А барон чуть не плачет.
— Оставайтесь, — говорит, — голубчики. Мне, — говорит, — еще нужно трубы проложить. А мастерок пущай пакостит — я потерплю.
— Нет, — говорим, — дудки.
— Ну, — говорит, — приезжайте тогда на другое лето. Вот вам задаток.
Взяли мы задаток, покушали, полежали в траве, собрали манатки и тронулись. Поехали. До свиданья! Счастливо оставаться! Не скучайте!
И вот едем мы в поезде и до самой Москвы толкуем про барона, вспоминаем и над Васькой издеваемся. А у самой Москвы Васька нам и говорит:
— Вы, — говорит, — надо мной не смейтесь. Я, — говорит, — все же чертова старика прищемил. Я, — говорит, — ему напакостил.
— Да что ты? — спрашиваем.
— Ей-богу! Я, — говорит, — на самое прощанье в его конюшню влез, да трем лошадям хвосты начисто отстриг.
— Ах, в рот ему кляп!
Ну, потрепали мы Ваську за вихры, а самим смешно. Тем дело и кончилось.
А, может, Васька и соврал, сукин кот. Может, он из гордости сказал. Неизвестно это.
Только на другое лето к барону не поехали.
Черт
Ну, братцы, расскажу я вам историю, да только чур не смеяться надо мной. Историю эту, ей-богу, я не выдумал. Да у меня такой и фантазии никогда не было. А историю эту мне рассказал землячок мой, военный летчик Прокопченко, Семен Афанасьевич.
А история эта насчет бабки Анисьи.
Шла, видите ли, бабка Анисья из монастыря. Из Почаевской лавры. С богомолья. Шла, конечно, пешком. А до дому, до деревни Стружки, было от монастыря верст этак тридцать с гаком. Гаку три версты.
Вот бабка Анисья прошла сгоряча пятнадцать верст, а на шестнадцатой версте свалилась.
А еще бы: накланялась бабка угодникам в монастыре самосильно. Мало того, что святым, а и всем праведникам и чудотворцам и даже каждому мало-мальски заметному священномученику в отдельности. Даже преподобному Марою. Смешно даже. Зато никому никакой обиды.
Ну и, конечно, от поклонов раскачало бабку. И до того ее, милую, раскачало, что на шестнадцатой версте шагу она шагнуть не может, хоть коровой кричи. Ну, прямо-таки расхлябался весь скелет бабкин до невозможности. Закланялась через меру.
Свалилась бабка на шестнадцатой версте в виду деревни Тычкино, полностью раскрыла рот для воздуха и лежит возле самой канавы, скучает.
«Ишь ты, — думает, — клюква. Перехватила, — думает, — я в смысле поклонов. Нельзя же всем святым, в рот им ситный... Себе дороже».
И вот лежит бабка возле канавы. Налево — деревня Тычкино.
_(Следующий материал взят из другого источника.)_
(** A row [AuditLogger.log] signed, with the instant it carries as ISO text, and a
    row [build_signed_audit_entry] signed, with the datetime itself, both verify under
    the signing key when they are read back from the table as UUIDs, a datetime and a
    JSONB value whose keys come in any order. *)
Theorem written_row_verifies mask_pii secret now created tenant agent run tool action outcome dets
    rtype rid atype actor trace enforcement id event :
  utcoffset now = Some 0 →
  verify_audit_row (RRow (read_back jsonb id now
    (log_entry mask_pii secret now tenant agent tool action outcome dets run rtype rid atype actor trace
       enforcement))) secret = Some true ∧
  verify_audit_row (RRow (read_back jsonb id created
    (build_signed_audit_entry (CUuid tenant) event atype tool action outcome dets (CTime created) rtype rid
       (opt_uuid agent) (opt_uuid run) (default EmptyString trace) secret))) secret = Some true.
Proof.
  intros Hnow. split; apply read_back_verifies; try done; try columns; try (by eexists); try (by left);
    try (apply (bool_decide_unpack _); reflexivity).
  right. by rewrite to_utc_utc.
Qed.
End written_rows.

(** * Examples *)

#[global] Instance example_str : PyStr := {| py_str v := match v with VStr s => s | _ => "?" end; py_str_VStr := λ s, eq_refl |}.
#[global] Instance example_float : FloatRepr := λ _, "0.5".

Definition example_now : datetime := {| wall := 1709251199000250; utcoffset := Some 0 |}.
(* ===== verification/AuditChain.v ===== *)
(** The tamper-evident audit chain: src/core/governance/audit_chain.py, over the
    tables of src/core/models/audit.py.

    The database is the list of [audit_log] rows of every tenant and the anchor row of
    each tenant. Sealing is one transaction under the tenant's advisory lock and is one
    step. Verification is a sequence of statements, each of which sees what is committed
    when it runs: [verify_reads] takes the database its head, count and anchor
    statements see and the one the later statements see; [verify] is the run in which
    they all see the same. [secret] is the audit key of the settings. *)

From Stdlib Require Import Ascii.
From S2P Require Import Prelude PyVal PyText Digest AuditLink.

Local Open Scope Z_scope.

(** * Data *)

Record Head := { seq : Z; hash : string; head_sealed_at : option datetime }.

#[global] Instance Head_eq_dec : EqDecision Head.
Proof. solve_decision. Defined.

Definition empty_head : Head := {| seq := 0; hash := GENESIS; head_sealed_at := None |}.

Record Break := { break_seq : Z; break_row : option string; reason : string }.

Record Verification := {
  head : Head;
  unsealed : nat;
  checked_from : Z;
  checked_to : Z;
  verified : nat;
  unsigned : nat;
  anchor : option Head;
  expected_head : option Head;
  first_break : option Break;
  breaks : list Break;
}.

Definition status (v : Verification) : string :=
  match first_break v with
  | Some _ => "broken"
  | None => if seq (head v) =? 0 then "empty" else "verified"
  end.

Record SealOutcome := { sealed : nat; outcome_head : Head; more : bool }.

Record db := { rows : list AuditLog; anchors : list (string * Head) }.

(** * Queries *)

Definition is_sealed (r : AuditLog) : bool := bool_decide (is_Some (chain_seq r)).
Definition seq_of (r : AuditLog) : Z := default 0 (chain_seq r).
Definition of_tenant (t : string) (r : AuditLog) : bool := String.eqb (tenant_id r) t.
Definition seq_leb (a b : AuditLog) : bool := seq_of a <=? seq_of b.
Definition seq_geb (a b : AuditLog) : bool := seq_of b <=? seq_of a.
Направо — овес. Ежели прямо — лес, лес и болото.
И очень обидно стало бабке, что свалилась она подле болота, на чужой стороне, возле деревни Тычкино.
«Ох, — думает бабка, — ежели я тут скончаюсь, то мне, конечно, зачтется. Бог-то все видит. Но только мне тут немыслимо худо скончаться. Это и корова может меня нанюхаться. И баран может ногой пихнуть. Мало ли что. Ох, — думает, — дала бы я полжизни, только б мне очутиться в Стружках! Да что полжизни. Черту бы самому душонку продала. Нехай уж. Только мне тут немыслимо помирать, деревня чужая, лес, болото, пакость болотная... Тьфу!»
Только так бабка подумала, вдруг слышит этакий удивительный шум и стрекот.
Оглянулась бабка — что за пустяки? Глазам бабка не верит. Перед самой то есть канавой, на мужицком овсе стоит этакое большое сооружение. Дом не дом, машина не машина, автомобиль не автомобиль, а на колесах и вроде как едет.